En este entorno, la resistencia a los maltratos y los malentendidos continuos es la cualidad más preciada para sobrevivir. Los asideros para soportar la trágica cotidianidad con nuestros seres amados son escasos. Están la fuga en ciudades apocalípticas y estériles, llenas de agentes secretos (“Un viaje con mis padres”) o el consuelo del mundo de los psicofármacos (“La dirección”). En su extremo, llevan a la violencia reivindicativa, como en los matricidios sorpresivos pero a intervalos regulares con que los hijos restablecen la justicia simbólica en una aldea (“El sueño africano”); o a la metódica tortura de mantener la existencia degradada de un pariente envejecido que ya ha visto desaparecer todos sus amores y placeres (“Contra la eutanasia en el núcleo familiar”).

Ante estas alternativas, casi románticamente, sólo el arte ejercerá de fuego purificador que barrerá las afrentas y permitirá continuar con la vida. El ataúd de la escritura para preservarse de la vergüenza que nuestros ensueños y pesadillas artísticos causan a nuestros parientes. “El mundo real es espantoso. Prefiero vivir entre los cuchillos de mi imaginación” (29), dirá otro personaje, un enloquecido hacedor de máscaras que ha matado a su madre.
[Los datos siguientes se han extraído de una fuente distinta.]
(** X23: start, then stop.  After a start in which everything works,
    [OnStop] closes exactly the RPC listeners that start bound, in order, and
    returns; none of them is open afterwards.  An API socket that was open
    before the start, as the constructor leaves it, is still open after the
    stop: nothing in [OnStop] closes it. *)
Theorem start_then_stop E n w :
  let peer :=
    PeerListener (ProtocolAndAddress (P2P_ListenAddress (P2P (config n)))).1
                 (ProtocolAndAddress (P2P_ListenAddress (P2P (config n)))).2 in
  let addrs := Split1 ","%char (RPC_ListenAddress (RPC (config n))) in
  let grpc := RPC_GRPCListenAddress (RPC (config n)) in
  sw_Start E = None ->
  (P2P_Seeds (P2P (config n)) = ""
   \/ sw_DialSeeds E (Split1 ","%char (P2P_Seeds (P2P (config n)))) = None) ->
  RPC_ListenAddress (RPC (config n)) <> "" ->
  (forall k a, addrs !! k = Some a ->
     rpcserver_StartHTTPServer E
       ((listening w ++ [peer]) ++ map HTTPListener (take k addrs)) a
       = None) ->
  (grpc <> "" ->
   grpccore_StartGRPCServer E
     ((listening w ++ [peer]) ++ map HTTPListener addrs) grpc = None) ->
  exists n' ls,
    ls = map HTTPListener addrs
         ++ (if bool_decide (grpc = "") then [] else [GRPCListener grpc])
    /\ (OnStart E n w).1.1 = Return (n', None)
    /\ (OnStop E n' (OnStart E n w).1.2).1.1 = Return tt
    /\ closed (OnStop E n' (OnStart E n w).1.2).2 = ls
    /\ (forall l, l ∈ ls ->
          l ∉ listening (OnStop E n' (OnStart E n w).1.2).1.2)
    /\ (forall addr, ApiListener addr ∈ listening w ->
          ApiListener addr
            ∈ listening (OnStop E n' (OnStart E n w).1.2).1.2).
Proof.
  intros peer addrs grpc Hsw Hseeds Hrpc Hok Hgrpc.
  destruct (OnStart_reaches_rpc E n w Hsw Hseeds Hrpc)
    as (evs0 & Hc0 & _ & Hrun).
  destruct (startRPC_http_ok E
              (set_sw n (Started (AddListener peer (sw n))))
              (set_listening w (listening w ++ [peer])) Hok)
    as (evs1 & _ & Hc1 & Hrpcrun).
  assert (Hstart : exists n' w',
            (OnStart E n w).1 = (Return (n', None), w')
            /\ rpcListeners n'
               = map Some (map HTTPListener addrs
                           ++ (if bool_decide (grpc = "") then []
                               else [GRPCListener grpc]))
            /\ listening w'
               = listening w ++ [peer]
                 ++ (map HTTPListener addrs
                     ++ (if bool_decide (grpc = "") then []
                         else [GRPCListener grpc]))).
  { rewrite Hrun. simpl. fold peer. rewrite Hrpcrun. simpl. fold addrs grpc.
    destruct (bool_decide (grpc = "")) eqn:Hempty; simpl.
    - eexists _, _. split; [reflexivity|]. simpl.
      rewrite app_nil_r, map_map, <- app_assoc. split; reflexivity.
    - apply bool_decide_eq_false_1 in Hempty. rewrite (Hgrpc Hempty). simpl.
      eexists _, _. split; [reflexivity|]. simpl.
      rewrite map_app, map_map, <- !app_assoc. split; reflexivity. }
  destruct Hstart as (n' & w' & Hres & Hls & Hopen).
  exists n', (map HTTPListener addrs
              ++ (if bool_decide (grpc = "") then []
                  else [GRPCListener grpc])).
  split; [reflexivity|]. rewrite Hres. simpl.
  split; [reflexivity|].
  unfold OnStop. rewrite Hls. unfold bind, emit.
  pose proof (close_all_closed E
                (map HTTPListener addrs
                 ++ (if bool_decide (grpc = "") then []
                     else [GRPCListener grpc])) w') as [Hret Hclosed].
  pose proof (close_all_listening E
                (map HTTPListener addrs
                 ++ (if bool_decide (grpc = "") then []
                     else [GRPCListener grpc])) w') as Hafter.
  destruct (close_all E _ w') as [[r w''] evs]. simpl in *. subst r.
  split; [reflexivity|]. split; [exact Hclosed|]. split.
  - intros l Hl Hin. apply Hafter in Hin. tauto.
  - intros addr Hin. apply Hafter. split.
    + rewrite Hopen. apply elem_of_app. left. exact Hin.
    + intros Hbad. apply elem_of_app in Hbad as [Hbad | Hbad].
      * apply list_elem_of_fmap in Hbad as (a & Ha & _). discriminate.
      * destruct (bool_decide (grpc = "")); [inversion Hbad|].
        apply list_elem_of_singleton in Hbad. discriminate.
Qed.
Los diez cuentos de La vida familiar retratan dolorosa y grotescamente las miserias y las infamias de nuestros seres más cercanos. Exhiben como un gran guiñol las bajezas en nuestras casas, mientras azotan el avispero sentimental de nuestros rencores más íntimos.

Mientras pensamos con mala sangre en nuestras rencillas y venganzas secretas, Polleri dibuja nuevamente el sinsentido, la furia, la voluntad destructiva hacia los otros, la dosis de monstruosidad individual que también forman parte de eso que hemos llamado condición humana. Y es que desde el corrosivo humor negro, la imagen perturbadora y la lógica del delirio, el autor uruguayo nos recuerda que uno no está a salvo de las bombas de Hiroshima ni siquiera en el cálido seno de mamá.

Felipe Polleri, La vida familiar, México, Librosampleados, 2017, 105 páginas.